The taxpayer’s spouse prepared the return. She was an attorney, but she had no background in tax. She spent time on TurboTax; she spent time reading form instructions and other sources. She did her best. You know she was reviewing that recourse versus nonrecourse thing, as well as researching the effect of a rental. She may have researched whether the short sale had the same result as a regular foreclosure.
COMMENT: There was enough here to use a tax professional.
They filed a return showing around $7,000 in tax.

The IRS scoffed, saying the correct tax was closer to $76,000.

There was a lot going on here tax-wise. It wasn’t just the recourse versus nonrecourse thing; it was also resetting the “basis” in the house when it became a rental.

There is a requirement in tax law that property convert at lower of (adjusted) cost or fair market value when it changes use, such as changing from a principal residence to a rental. It can create a no-man’s land where you do not have enough for a gain, but you simultaneously have too much for a loss. It is nonintuitive if you haven’t been exposed to the concept.

Here is the Court:
This is the kind of conundrum only tax lawyers love. And it is not one we've been able to find anywhere in any case that involves a short sale of a house or any other asset for that matter. The closest analogy we can find is to what happens to bases in property that one person gives to another.”
Great. She had not even taken a tax class in law school, and now she was involved with making tax law.

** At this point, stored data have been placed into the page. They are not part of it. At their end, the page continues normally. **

Definition demo_ready (hs : HardState) : Ready := mkReady None hs [demo_entry 6] zero_Snapshot [] [].
Lemma demo_ready_ok hs :
  hs = zero_HardState \/ hs = mkHardState 6 1 5 None -> ready_ok 5 6 first_storage (demo_ready hs).
Proof.
  intros Hhs. split.
  - done.
  - split; [by apply contiguous_one| |done]. apply list.Forall_singleton. by vm_compute.
  - done.
  - intros hs' [= <-] _. done.
  - done.
  - destruct Hhs as [-> | ->]; [done|]. intros _. by vm_compute.
  - by vm_compute.
Qed.

Lemma peer_storage_reads_witness :
  Entries first_storage 5 6 = Err ErrCompacted /\ Entries first_storage 6 6 = Ret [].
Proof.
  destruct (peer_storage_reads 5 first_storage first_storage_ok first_storage_terms) as (He & _ & Hc & _).
  split; [apply Hc; lia|]. apply (He 6 6); [lia|]. reflexivity || (cbn; lia).
Defined.

Lemma save_ready_state_witness :
  exists ps', SaveReadyState noBytes noRegion first_storage (demo_ready zero_HardState) = Ret (ps', None)
    /\ stored ps' 6 = Some (demo_entry 6).
Proof.
  destruct (save_ready_state noBytes noRegion 5 6 first_storage (demo_ready zero_HardState) first_storage_ok)
    as (ps' & Hs & _ & _ & Hst).
  - apply demo_ready_ok. left. reflexivity.
  - exists ps'. split; [exact Hs|]. rewrite Hst; [reflexivity|]. unfold is_u64, two64. lia.
Defined.

Lemma restart_recovers_witness :
  exists ps' ps'', SaveReadyState noBytes noRegion first_storage (demo_ready (mkHardState 6 1 5 None)) = Ret (ps', None)
    /\ NewPeerStorage (ps_raft ps') (ps_kv ps') (ps_region ps') = Ret ps''
    /\ rl_HardState (ps_raftState ps'') = Some (mkHardState 6 1 5 None).
Proof.
  destruct (restart_recovers noBytes noRegion 5 6 first_storage (demo_ready (mkHardState 6 1 5 None)) first_apply first_storage_ok)
    as (ps' & ps'' & Hs & Hn & _ & Hh & _).
  - apply demo_ready_ok. right. reflexivity.
  - reflexivity.
  - vm_compute. reflexivity.
  - cbn. lia.
  - exists ps', ps''. split; [exact Hs|]. split; [exact Hn|exact Hh].
Defined.

Lemma restart_forgets_entries_witness :
  exists ps' ps'', SaveReadyState noBytes noRegion first_storage (demo_ready zero_HardState) = Ret (ps', None)
    /\ LastIndex ps' = Ret 6
    /\ NewPeerStorage (ps_raft ps') (ps_kv ps') (ps_region ps') = Ret ps''
    /\ LastIndex ps'' = Ret 5.
Proof.
  destruct (restart_forgets_entries noBytes noRegion 5 first_storage (demo_ready zero_HardState) first_storage_ok)
    as (ps' & ps'' & Hs & Hl & Hn & Hl').
  - apply demo_ready_ok. left. reflexivity.
  - discriminate.
  - reflexivity.
  - vm_compute. reflexivity.
  - vm_compute. reflexivity.
  - cbn. lia.
  - exists ps', ps''. split; [exact Hs|]. split; [exact Hl|]. split; [exact Hn|exact Hl'].
Defined.
(** The bookkeeping of a file when more is written. *)
Lemma file_at_write cf c w bs j : cs !! j = Some c -> w ++ bs `prefix_of` c ->
  (file_at cf c w) <| cf_WriteDigest ::= fun d => crcUpdate d bs |> <| cf_WrittenSize ::= fun w => w ⊞ len bs |>
    <| cf_pos ::= Z.add (len bs) |> = file_at cf c (w ++ bs).
Proof.
  intros Hc Hp. unfold file_at, upd, set_cf_WriteDigest, set_cf_WrittenSize, set_cf_pos.
  cbn [cf_CF cf_KVCount cf_Size cf_WrittenSize cf_Checksum
       cf_WriteDigest cf_pairs cf_pos]. f_equal.
  - rewrite u64_add_small; [by rewrite len_app|]. rewrite <- len_app. unfold is_u64. split; [apply len_nonneg|].
    apply prefix_length in Hp. rewrite list.Forall_lookup in Hsize. specialize (Hsize _ _ Hc). cbn in Hsize.
    unfold len in *. unfold two63, two64 in *. lia.
  - unfold crc32. by rewrite crcUpdate_app.
  - rewrite len_app. lia.
Qed.
Lemma has_written_other s m cf f p' j c w : base.NoDup (map cf_CF (sn_CFFiles s)) ->
  sn_CFFiles s !! sn_cfIndex s = Some f -> cf_CF f = cf -> j <> sn_cfIndex s -> has_written m s j c w ->
  forall f', has_written (m <| sm_files := <[tmp (cfPath s cf) := p']> (sm_files m) |>)
    (s <| sn_CFFiles := <[sn_cfIndex s := f']> (sn_CFFiles s) |>) j c w.
Proof.
  intros Hn Hf Hcf Hj (cf' & Hl & Hw & Hp) f'. exists cf'. cbn [sn_CFFiles set_sn_CFFiles upd].
  rewrite list_lookup_insert_ne by done. split; [done|]. split; [|done]. intros Hc. cbn [sm_files set_sm_files upd].
  rewrite lookup_insert_ne; [by apply Hw|]. intros Heq%tmp_inj.
  apply (cfPath_inj s cf cf') in Heq. apply Hj.
  eapply (list.NoDup_lookup _ _ _ cf Hn).
  - change (map cf_CF (sn_CFFiles s)) with (cf_CF <$> sn_CFFiles s). rewrite list_lookup_fmap, Hl. cbn. by rewrite Heq.
  - change (map cf_CF (sn_CFFiles s)) with (cf_CF <$> sn_CFFiles s). rewrite list_lookup_fmap, Hf. cbn. by rewrite Hcf.
Qed.
Lemma writePart_ok s m w cf c bs : writing s m w -> cs !! sn_cfIndex s = Some c -> c <> [] ->
  sn_CFFiles s !! sn_cfIndex s = Some (file_at cf c w) -> w ++ bs `prefix_of` c ->
  exists s' m', writePart s (file_at cf c w) bs m = (m', Ret s') /\ writing s' m' (w ++ bs)
    /\ sn_cfIndex s' = sn_cfIndex s /\ same_snap s s' /\ cf_frame s m m'.
Proof.
  intros [Hl Hn Hd Hc Hz] Hcs Hne Hf Hp. destruct (Hc c Hcs) as (cf' & Hf' & Hw & _).
  rewrite Hf in Hf'. injection Hf' as <-.
  set (s' := s <| sn_CFFiles := <[sn_cfIndex s := file_at cf c (w ++ bs)]> (sn_CFFiles s) |>).
  set (m' := m <| sm_files := <[tmp (cfPath s cf) := w ++ bs]> (sm_files m) |>).
  exists s', m'. split; [|split].
  - unfold writePart, sm_bind, write_at, sm_ret. rewrite (file_at_write cf c w bs _ Hcs Hp).
    unfold upd, set_sm_files, set_sn_CFFiles. cbn [cf_CF file_at cf_pos]. rewrite (Hw Hne). cbn [default].
    by rewrite overwrite_end.
  - pose proof (lookup_lt_Some _ _ _ Hf) as Hlt.
    assert (Hmap : map cf_CF (sn_CFFiles s') = map cf_CF (sn_CFFiles s)).
    { cbn [s' sn_CFFiles set_sn_CFFiles upd]. change (map cf_CF) with (fmap (M:=list) cf_CF). rewrite list_fmap_insert.
      apply list_insert_id. by rewrite list_lookup_fmap, Hf. }
    split.
    + cbn [s' sn_CFFiles set_sn_CFFiles upd]. by rewrite length_insert.
    + by rewrite Hmap.
    + intros j c' Hj Hj'. apply (has_written_other s m cf (file_at cf c w)); [done|done|done|cbn in Hj; lia|by apply Hd].
    + cbn [s' sn_cfIndex set_sn_CFFiles upd]. intros c' Hc'. rewrite Hcs in Hc'. injection Hc' as <-. exists cf.
      cbn [s' sn_CFFiles set_sn_CFFiles upd]. rewrite list_lookup_insert_eq by done. split; [done|]. split; [|done].
      intros _. apply lookup_insert_eq.
    + intros j c' Hj Hj'. apply (has_written_other s m cf (file_at cf c w)); [done|done|done|cbn in Hj; lia|by apply Hz].
  - split; [done|]. split; [split_and!; try done|split; [done|]].
    + cbn [s' sn_CFFiles set_sn_CFFiles upd]. change (map cf_CF) with (fmap (M:=list) cf_CF). rewrite list_fmap_insert.
      apply list_insert_id. by rewrite list_lookup_fmap, Hf.
    + intros p Hpp. cbn [m' sm_files set_sm_files upd]. by rewrite lookup_insert_ne by (by apply not_eq_sym).
Qed.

Let’s fast forward. The IRS won. They next wanted penalties – about $14,000.

The Court didn’t think penalties were appropriate.
… the tax issues they faced in preparing their return for 2011 were complex and lacked clear answers—so much so that we ourselves had to reason by analogy to the taxation of sales of gifts and consider the puzzle of a single asset with two bases to reach the conclusion we did. We will not penalize taxpayers for mistakes of law in a complicated subject area that lacks clear guidance …”
They owed about $70 grand in tax but at least they did not owe penalties.

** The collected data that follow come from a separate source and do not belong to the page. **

(* ===== verification/RaftstoreUtil.v ===== *)
(** * RaftstoreUtil: checks of requests and messages

    [kv/raftstore/util/util.go] and [error.go]: whether a key lies in a region, whether
    the epoch, the term, the store and the peer of a request match, and the errors that
    are sent back.  [RemovePeer] shifts the peers inside the array of the region's slice;
    here the region gets the new list.  Message texts and [CloneMsg], which is the
    protobuf library, are left out. *)

From stdpp Require Import base option list strings gmap tactics.
From S2P Require Import Prelude.
From S2P Require Import Eraftpb.
From S2P Require Import Metapb.
From S2P Require Import PeerStorage.
From S2P Require Import RaftCmdpb.

Definition RaftInvalidIndex : Z := 0.
Definition InvalidID : Z := 0.

Inductive raftstore_error :=
  | ErrNotLeader (RegionId : Z) (Leader : option Peer)
  | ErrRegionNotFound (RegionId : Z)
  | ErrKeyNotInRegion (Key : list Z) (region : Region)
  | ErrEpochNotMatch (Regions : list Region)
  | ErrStaleCommand
  | ErrStoreNotMatch (RequestStoreId ActualStoreId : Z)
  | ErrOther (msg : string).

Definition result A := outcome raftstore_error A.

(** ** Messages *)
Definition IsInitialMsg (msg : Message) : bool :=
  bool_decide (m_MsgType msg = MsgRequestVote)
  || (bool_decide (m_MsgType msg = MsgHeartbeat) && (m_Commit msg =? RaftInvalidIndex)).
Definition IsVoteMessage (msg : Message) : bool := bool_decide (m_MsgType msg = MsgRequestVote).
Definition IsFirstVoteMessage (msg : Message) : bool :=
  IsVoteMessage msg && (m_Term msg =? RaftInitLogTerm + 1).

(** ** Keys *)
Definition CheckKeyInRegion (key : list Z) (region : Region) : result unit :=
  if (Compare key (rg_StartKey region) >=? 0)
     && ((len (rg_EndKey region) =? 0) || (Compare key (rg_EndKey region) <? 0))
  then Ret tt else Err (ErrKeyNotInRegion key region).
Definition CheckKeyInRegionExclusive (key : list Z) (region : Region) : result unit :=
  if (Compare (rg_StartKey region) key <? 0)
     && ((len (rg_EndKey region) =? 0) || (Compare key (rg_EndKey region) <? 0))
  then Ret tt else Err (ErrKeyNotInRegion key region).
Definition CheckKeyInRegionInclusive (key : list Z) (region : Region) : result unit :=
  if (Compare key (rg_StartKey region) >=? 0)
     && ((len (rg_EndKey region) =? 0) || (Compare key (rg_EndKey region) <=? 0))
  then Ret tt else Err (ErrKeyNotInRegion key region).

(** ** Epochs *)
Definition IsEpochStale (epoch checkEpoch : RegionEpoch) : bool :=
  (ep_Version epoch <? ep_Version checkEpoch) || (ep_ConfVer epoch <? ep_ConfVer checkEpoch).

(** Which parts of the epoch a request depends on. *)
Definition epochChecks (admin : option AdminCmdType) : bool * bool :=
  match admin with
  | None => (true, false)
  | Some AdminCmdType_CompactLog | Some AdminCmdType_InvalidAdmin => (false, false)
  | Some AdminCmdType_ChangePeer => (false, true)
  | Some AdminCmdType_Split | Some AdminCmdType_TransferLeader => (true, true)
  end.
Definition CheckRegionEpoch (req : RaftCmdRequest) (region : Region) (includeRegion : bool) : result unit :=
  let (checkVer, checkConfVer) := epochChecks (option_map ad_CmdType (rq_AdminRequest req)) in
  if negb checkVer && negb checkConfVer then Ret tt else
  match rq_Header req with
  | None => Err (ErrOther "missing header!")
  | Some header =>
    match rh_RegionEpoch header with
    | None => Err (ErrOther "missing epoch!")
    | Some fromEpoch =>
      let! currentEpoch := deref (rg_RegionEpoch region) in
      if (checkConfVer && negb (ep_ConfVer fromEpoch =? ep_ConfVer currentEpoch))
         || (checkVer && negb (ep_Version fromEpoch =? ep_Version currentEpoch))
      then Err (ErrEpochNotMatch (if includeRegion then [region] else []))
      else Ret tt
    end
  end.

(** ** Peers *)
Definition FindPeer (region : Region) (storeID : Z) : option Peer :=
  List.find (fun p => p_StoreId p =? storeID) (rg_Peers region).
(** The peers without the first one on the store, and that peer. *)
Fixpoint removeFirst (peers : list Peer) (storeID : Z) : option (list Peer * Peer) :=
  match peers with
  | [] => None
  | p :: peers =>
    if p_StoreId p =? storeID then Some (peers, p)
    else match removeFirst peers storeID with Some (l, q) => Some (p :: l, q) | None => None end
  end.
Definition RemovePeer (region : Region) (storeID : Z) : Region * option Peer :=
  match removeFirst (rg_Peers region) storeID with
  | Some (peers, p) => (region <| rg_Peers := peers |>, Some p)
  | None => (region, None)
  end.
Definition PeerEqual (l r : Peer) : bool := (p_Id l =? p_Id r) && (p_StoreId l =? p_StoreId r).
Definition RegionEqual (l r : option Region) : result bool :=
  match l, r with
  | Some l, Some r =>
    if negb (rg_Id l =? rg_Id r) then Ret false else
    let! le := deref (rg_RegionEpoch l) in
    let! re := deref (rg_RegionEpoch r) in
    Ret ((ep_Version le =? ep_Version re) && (ep_ConfVer le =? ep_ConfVer re))
  | _, _ => Ret false
  end.

(** ** The header of a request *)
Definition headerPeer (req : RaftCmdRequest) : result Peer :=
  let! header := deref (rq_Header req) in deref (rh_Peer header).
Definition CheckStoreID (req : RaftCmdRequest) (storeID : Z) : result unit :=
  let! peer := headerPeer req in
  if p_StoreId peer =? storeID then Ret tt else Err (ErrOther "store not match").
Definition CheckTerm (req : RaftCmdRequest) (term : Z) : result unit :=
  let! header := deref (rq_Header req) in
  if (rh_Term header =? 0) || (term <=? rh_Term header ⊞ 1) then Ret tt else Err ErrStaleCommand.
Definition CheckPeerID (req : RaftCmdRequest) (peerID : Z) : result unit :=
  let! peer := headerPeer req in
  if p_Id peer =? peerID then Ret tt else Err (ErrOther "mismatch peer id").

(** ** Errors on the wire *)
Inductive pb_error :=
  | PbNotLeader (RegionId : Z) (Leader : option Peer)
  | PbRegionNotFound (RegionId : Z)
  | PbKeyNotInRegion (Key : list Z) (RegionId : Z) (StartKey EndKey : list Z)
  | PbEpochNotMatch (CurrentRegions : list Region)
  | PbStaleCommand
  | PbStoreNotMatch (RequestStoreId ActualStoreId : Z)
  | PbMessage (msg : string).
Definition RaftstoreErrToPbError (e : raftstore_error) : pb_error :=
  match e with
  | ErrNotLeader id leader => PbNotLeader id leader
  | ErrRegionNotFound id => PbRegionNotFound id
  | ErrKeyNotInRegion key region => PbKeyNotInRegion key (rg_Id region) (rg_StartKey region) (rg_EndKey region)
  | ErrEpochNotMatch regions => PbEpochNotMatch regions
  | ErrStaleCommand => PbStaleCommand
  | ErrStoreNotMatch a b => PbStoreNotMatch a b
  | ErrOther msg => PbMessage msg
  end.

(** ** Facts *)

(** A request passes the epoch check when the parts of the epoch it depends on are the
    region's, and is refused otherwise; commands that depend on none always pass. *)
Lemma CheckRegionEpoch_spec req region includeRegion header from cur :
  rq_Header req = Some header -> rh_RegionEpoch header = Some from -> rg_RegionEpoch region = Some cur ->
  let (ver, conf) := epochChecks (option_map ad_CmdType (rq_AdminRequest req)) in
  CheckRegionEpoch req region includeRegion
    = if (ver && negb (ep_Version from =? ep_Version cur)) || (conf && negb (ep_ConfVer from =? ep_ConfVer cur))
      then Err (ErrEpochNotMatch (if includeRegion then [region] else [])) else Ret tt.
Proof.
  intros Hh Hf Hc. unfold CheckRegionEpoch. destruct (epochChecks _) as [ver conf]. rewrite Hh, Hf, Hc.
  cbn [deref]. rewrite orb_comm. by destruct ver, conf.
Qed.

(** The term of a request may be one behind; the successor of the greatest term wraps
    around, so that a request with it is refused in every term but 0. *)
Lemma CheckTerm_spec req header term :
  rq_Header req = Some header -> is_u64 (rh_Term header) -> 0 < rh_Term header -> is_u64 term ->
  CheckTerm req term
    = if (rh_Term header <? two64 - 1) && (term <=? rh_Term header + 1) || (term =? 0) then Ret tt else Err ErrStaleCommand.
Proof.
  intros Hh Hu Hp Ht. unfold CheckTerm. rewrite Hh. cbn [deref].
  destruct (Z.eqb_spec (rh_Term header) 0); [lia|]. cbn [orb].
  destruct (Z.ltb_spec (rh_Term header) (two64 - 1)) as [Hlt|Hge]; cbn [andb orb].
  - rewrite u64_add_small by (unfold is_u64 in *; lia).
    destruct (Z.leb_spec term (rh_Term header + 1)), (Z.eqb_spec term 0); try done; unfold is_u64 in *; lia.
  - assert (rh_Term header = two64 - 1) as -> by (unfold is_u64 in Hu; lia). change ((two64 - 1) ⊞ 1) with 0.
    unfold is_u64 in Ht. destruct (Z.leb_spec term 0), (Z.eqb_spec term 0); done || lia.
Qed.

(** Removing a peer removes one peer, on that store, and keeps the others in order. *)
Lemma RemovePeer_spec region storeID :
  match RemovePeer region storeID with
  | (region', Some p) => exists l1 l2, rg_Peers region = l1 ++ p :: l2 /\ rg_Peers region' = l1 ++ l2
      /\ p_StoreId p = storeID /\ Forall (fun q => p_StoreId q <> storeID) l1
  | (region', None) => region' = region /\ Forall (fun q => p_StoreId q <> storeID) (rg_Peers region)
  end.
Proof.
  unfold RemovePeer.
  assert (Hr : forall peers, match removeFirst peers storeID with
    | Some (l, p) => exists l1 l2, peers = l1 ++ p :: l2 /\ l = l1 ++ l2 /\ p_StoreId p = storeID
        /\ Forall (fun q => p_StoreId q <> storeID) l1
    | None => Forall (fun q => p_StoreId q <> storeID) peers end).
  { induction peers as [|p peers IH]; cbn; [constructor|].
    destruct (Z.eqb_spec (p_StoreId p) storeID) as [He|Hne]; [by exists [], peers|].
    destruct (removeFirst peers storeID) as [[l q]|]; [|by constructor].
    destruct IH as (l1 & l2 & -> & -> & Hq & Hl1). exists (p :: l1), l2. split_and!; try done. by constructor. }
  specialize (Hr (rg_Peers region)). destruct (removeFirst (rg_Peers region) storeID) as [[l p]|]; [|done].
  destruct Hr as (l1 & l2 & -> & -> & Hp & Hl1). by exists l1, l2.
Qed.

And the case will be remembered for being a twist on the TurboTax defense. Generally speaking, relying on tax software will not save you from penalties, although there have been a few exceptions. This case is one of those exceptions, although I question its usefulness as a defense. The taxpayers here strode into the tax twilight zone, and the Court decided the case by reasoning through analogy. How often will that fact pattern repeat, allowing one to use this case against the imposition of future penalties?

The case for the homegamers is Simonsen v Commissioner 150 T.C. No. 8.